Oh, and for an added bit of ridiculousness, the guy who replaces Edward as chairman of the board just happens to be named John A. MacDonald, because the thing this deeply Canadian clusterfuck needed was an allusion to our country’s genocidal founding prime minister, but I digress.
Also on Thursday, RCI reports its Q3 financial earnings ($490 million in profits in the last three months!) and while speaking to investment analysts, Natale tells them he’s firmly in charge and everything is fine. Natale also issued a press release saying the same kind of thing, so you know he definitely means it.
But on Friday the Globe reports that Natale and most of his executive team are ready to quit en masse if Edward’s board shenanigans are successful.
Edward, who’s still chair of the family trust, but now no longer chair of the RCI board, signs a resolution trying to fire a bunch of board members and replace them with people more loyal to him. John A. responds by saying the resolution is invalid.
Martha Rogers tweeting at 3 a.m.
We are now at a point where it is honestly unclear who exactly is a valid member of the RCI board. And then at 3 a.m. on Saturday morning, Martha Rogers (Edward’s other sister, a “naturopathic doctor” according to her twitter bio) started tweeting. Apparently unable to sleep, she just starts going off.
Let’s read some tweets:






So, there’s a lot to unpack here. She’s accusing Edward Rogers and his cabal of loyalists — including the mayor of Toronto! — of leaking all these messy details as a public pressure tactic. She’s publicly calling on Ed to resign.
References to “Navigator” are the crisis PR and strategy firm that usually winds up in the mix with every major Canadian scandal where there’s a lot of money and powerful people involved. “Navigator must be shitting their pants,” is a line for the ages.
“Succession” and “GoT” obviously refer to the HBO series. And while Martha may fancy herself as the plucky sociopathic magic assassin hero of Game of Thrones, I am sorry but this really is Succession, a story about family infighting among a bunch of insipid children in the shadow of a corporate patriarch.
The Trump thing is fun, though. That’s a reference to the fact that Edward’s wife Suzanne posted pictures of the family down in Mar-a-Lago with Trump.
At the time, Suzanne Rogers downplayed the incident but Jonathan Goldsbie at Canadaland dug up some other social media posts which indicate that our boy Edward is a fan of The Donald.

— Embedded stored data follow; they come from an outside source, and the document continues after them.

(** X4: a request stored before the cycle starts is honoured without a
    single poll: the calls are resume-all, the first sleep, suspend-all and
    one listing, which becomes the cache; the request flag is clear again
    on return. *)
Theorem nativeResume_pending_request_skips_polling (w : world) (final : list db_thread) :
  suspend_all_request w <> 0 ->
  cache_valid w ->
  reply_threads (db_gather_threads T (gathers w)) = Some final ->
  reply_num (db_gather_threads T (gathers w)) = Z.of_nat (length final) ->
  exists fuel w',
    (forall extra, nativeResume T (fuel + extra) w = Ok (Some 0) w') /\
    terminated w' = terminated w /\ suspend_all_request w' = 0 /\
    cache_holds w' final /\
    calls w' = calls w ++ [Call_db_resume_all; Call_usleep 500;
                           Call_db_suspend_all; Call_db_gather_threads].
Proof.
  intros Hr Hcache Hfin Hfnum.
  destruct (resume_entry_reaches w (cache_valid_discardable w Hcache))
    as (w1 & Hreach1 & (Ht1 & Hp1 & Hn1 & Hr1) & Hg1 & Hh1 & Hc1).
  destruct (resume_finish (goto L_while nativeResume_entry) w1 eq_refl)
    as (f2 & w2 & Hreach2 & Hpc2 & Ht2 & Hr2 & Hp2 & Hn2 & Hh2 & _ & Hc2).
  { congruence. }
  { rewrite Hg1. unfold reply_consistent. rewrite Hfin. exact Hfnum. }
  rewrite Hg1, Hfin in Hp2, Hh2. rewrite Hg1 in Hn2.
  destruct (reaches_run T _ _ _ _ 0 (reaches_trans T _ _ _ _ _ _ Hreach1 Hreach2) Hpc2)
    as [fuel Hfuel].
  exists fuel, w2. split; [exact Hfuel|]. split; [congruence|]. split; [exact Hr2|].
  split; [|rewrite Hc2, Hc1, <- app_assoc; reflexivity].
  split; [congruence|]. rewrite Hp2, Hh2. apply list_lookup_middle. reflexivity.
Qed.

End ResumeCycles.

Section ResumeSafety.

Context {H : db_header} (T : target).

Hypothesis replies_consistent : forall n, reply_consistent (db_gather_threads T n).

Lemma safe_inv_requester (f : frame) (w : world) :
  safe_inv f w -> safe_inv f (with_suspend_all_request 1 w).
Proof.
  intros [Hc Hp]. destruct f as [p st th num i].
  unfold safe_inv, frame_consistent, live_threads, cache_valid in *.
  cbn [pc threads num_threads idx] in *. split; destruct p; assumption.
Qed.

Lemma safe_inv_resumer (f : frame) (w : world) :
  safe_inv f w ->
  exists f' w', nativeResume_step T f w = Ok f' w' /\ safe_inv f' w'.
Proof.
  intros [Hc Hp]. destruct f as [p st th num i].
  unfold safe_inv, frame_consistent, live_threads in *.
  cbn [pc threads num_threads idx] in *.
  destruct p.
  - (* L_free_cache *)
    exec. unfold cache_valid in Hp.
    destruct (threads_at_rest w) as [b|] eqn:Hb.
    + destruct Hp as (ts & Hts & _). unfold free. rewrite Hts.
      eexists _, _. split; [reflexivity|]. cbn. split; exact I.
    + eexists _, _. split; [reflexivity|]. cbn. split; exact I.
  - exec. eexists _, _. split; [reflexivity|]. cbn. split; exact I.
  - exec. eexists _, _. split; [reflexivity|]. cbn. split; exact I.
  - (* L_while *)
    exec. destruct (suspend_all_request w =? 0);
      eexists _, _; (split; [reflexivity|]); cbn; split; exact I.
  - (* L_gather *)
    exec.
    pose proof (replies_consistent (gathers w)) as Hrc. unfold reply_consistent in Hrc.
    destruct (reply_threads (db_gather_threads T (gathers w))) as [ts|] eqn:Hts.
    + cbn [fst snd]. rewrite Hrc.
      rewrite trace_threads_live by (cbn [heap with_heap add_call]; apply heap_fresh_block).
      eexists _, _. split; [reflexivity|]. cbn. split; [|exact I]. split; [|lia].
      eexists _, _. split; [reflexivity|]. split; [apply heap_fresh_block|reflexivity].
    + cbn [fst snd]. eexists _, _. split; [reflexivity|]. cbn.
      split; [exact I|]. split; [discriminate|reflexivity].
  - (* L_for *)
    destruct Hc as [(b & ts & -> & Hb & ->) Hi]. exec.
    destruct (Z.ltb_spec i (Z.of_nat (length ts))) as [Hlt|Hge].
    + destruct (load_thread_in_range w b ts i Hb) as (t & _ & ->); [lia|].
      destruct (truth (is_th_state t DEBUG_SUSPEND_FLAG));
        eexists _, _; (split; [reflexivity|]); cbn; (split; [|exact I]).
      * eexists _, _. split; [reflexivity|]. split; [exact Hb|reflexivity].
      * split; [|lia].
        eexists _, _. split; [reflexivity|]. split; [exact Hb|reflexivity].
    + eexists _, _. split; [reflexivity|]. cbn. split; [|exact I].
      eexists _, _. split; [reflexivity|]. split; [exact Hb|reflexivity].
  - (* L_free_threads *)
    destruct Hc as (b & ts & -> & Hb & ->). exec. unfold free. rewrite Hb.
    eexists _, _. split; [reflexivity|]. cbn. split; exact I.
  - (* L_if_no_request *)
    exec. destruct (suspend_all_request w =? 0);
      eexists _, _; (split; [reflexivity|]); cbn; split; exact I.
  - exec. eexists _, _. split; [reflexivity|]. cbn. split; exact I.
  - exec. eexists _, _. split; [reflexivity|]. cbn. split; exact I.
  - exec. eexists _, _. split; [reflexivity|]. cbn. split; exact I.
  - (* L_final_gather *)
    exec.
    pose proof (replies_consistent (gathers w)) as Hrc. unfold reply_consistent in Hrc.
    destruct (reply_threads (db_gather_threads T (gathers w))) as [ts|] eqn:Hts.
    + cbn [fst snd]. rewrite Hrc.
      rewrite trace_threads_live by (cbn [heap with_heap add_call]; apply heap_fresh_block).
      eexists _, _. split; [reflexivity|]. cbn. split; [exact I|].
      split; [|discriminate]. intros _. unfold cache_valid. cbn.
      exists ts. split; [apply heap_fresh_block|reflexivity].
    + cbn [fst snd]. unfold trace_threads.
      replace (Z.to_nat (reply_num (db_gather_threads T (gathers w)))) with O by lia.
      cbn [trace_threads_from]. exec.
      eexists _, _. split; [reflexivity|]. cbn. split; [exact I|].
      split; [|discriminate]. intros _. unfold cache_valid. cbn. exact Hrc.
  - (* L_return *)
    exec. eexists _, _. split; [reflexivity|]. cbn. split; [exact I|exact Hp].
Qed.
(** * A shallow embedding of the RAG pipeline (rag-bedrock-llamaindex)

    The Python sources under [core/] and [frontend/] are embedded as pure
    functions.  Calls that leave the process (AWS Bedrock, LlamaIndex,
    the file system) are taken as explicit collaborators whose outcome is
    either a returned value or a raised exception. *)

From Stdlib Require Import ZArith QArith Qround Qabs Lqa List String Ascii Bool Lia.
From Stdlib Require Import Sorted Permutation.
Import ListNotations.

Set Warnings "-register-all".

Local Open Scope string_scope.
Local Open Scope Z_scope.

(** ** Python values, exceptions and the operations the code uses *)

Module Py.

(** Values as [json.loads] produces them and as dict and list literals
    build them.  A dict keeps its items in insertion order; a float is
    idealised as the exact rational it denotes. *)
Inductive pyval : Type :=
| PNone
| PBool (b : bool)
| PInt (z : Z)
| PFloat (q : Q)
| PStr (s : string)
| PList (l : list pyval)
| PDict (items : list (string * pyval)).

Definition pydict : Type := list (string * pyval).

(** The exception classes that occur in the sources. *)
Inductive exc_class : Type :=
| BotoCoreError | ClientError | JSONDecodeError
| RuntimeError | ValueError | KeyError | IndexError | TypeError
| ConnectionError | FileNotFoundError | OtherException.

(** An instance of [Exception]: its class and [str(e)]. *)
Record pyexc : Type := MkExc { exc_cls : exc_class; exc_str : string }.

Inductive outcome (A : Type) : Type :=
| Returns (a : A)
| Raises (e : pyexc).
Arguments Returns {A} a.
Arguments Raises {A} e.

Definition bind {A B : Type} (m : outcome A) (k : A -> outcome B) : outcome B :=
  match m with
  | Returns a => k a
  | Raises e => Raises e
  end.

(** [try: body / except Exception as e: handler e] *)
Definition try_except {A : Type} (body : outcome A) (handler : pyexc -> outcome A)
  : outcome A :=
  match body with
  | Returns a => Returns a
  | Raises e => handler e
  end.

Definition is_returns {A : Type} (m : outcome A) : bool :=
  match m with Returns _ => true | Raises _ => false end.

Definition exc_class_eqb (a b : exc_class) : bool :=
  match a, b with
  | BotoCoreError, BotoCoreError | ClientError, ClientError
  | JSONDecodeError, JSONDecodeError | RuntimeError, RuntimeError
  | ValueError, ValueError | KeyError, KeyError | IndexError, IndexError
  | TypeError, TypeError | ConnectionError, ConnectionError
  | FileNotFoundError, FileNotFoundError
  | OtherException, OtherException => true
  | _, _ => false
  end.

(** [isinstance(e, cls)] for the classes named in [except] clauses:
    [JSONDecodeError] derives from [ValueError]. *)
Definition isinstance (e : pyexc) (cls : exc_class) : bool :=
  exc_class_eqb (exc_cls e) cls
  || match exc_cls e, cls with
     | JSONDecodeError, ValueError => true
     | _, _ => false
     end.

On Sunday, Martha Rogers took to Twitter again to announce that Edward and the RCI board that he’s appointed will meet at 7pm. Both Martha and RCI say this board meeting is illegitimate.


So that’s where we’re at. Presumably part two will come next weekend when we know where the story goes next.
These are our oligarchs
To be honest, when I started this newsletter a couple months ago, my plan was just to read financial reports and follow business stuff. This article is mostly just a summary of a bunch of reporting by Alexandra Posadzki, along with some details from other news reports and social media.
But if we’re going to talk about the real oligarchs that run Canada, well, this is who they are.
In nearly every statement by everyone involved in this sordid drama, they mention that it’s awful and sad and regrettable that this is playing out in public.
I respectfully disagree.
Take a good hard look. These are the people who run Canada. This is what it’s like behind the curtain, which is why basically every institution in our country spends so much effort controlling the narrative and smothering the flow of information.
As a reminder, the company underneath all of this employs about 24,000 people; owns the Toronto Blue Jays; a bunch of TV and radio stations; and operates one of the most important telecommunications networks in the country.
Oh, and in case you’re tempted to think that this whole stupid situation isn’t emblematic of anything more than one stupid company, I’ll just leave you with this tantalizing detail: The CEO and Executive Chair of Shaw Communications is named Brad Shaw, and yes that means what you think it means.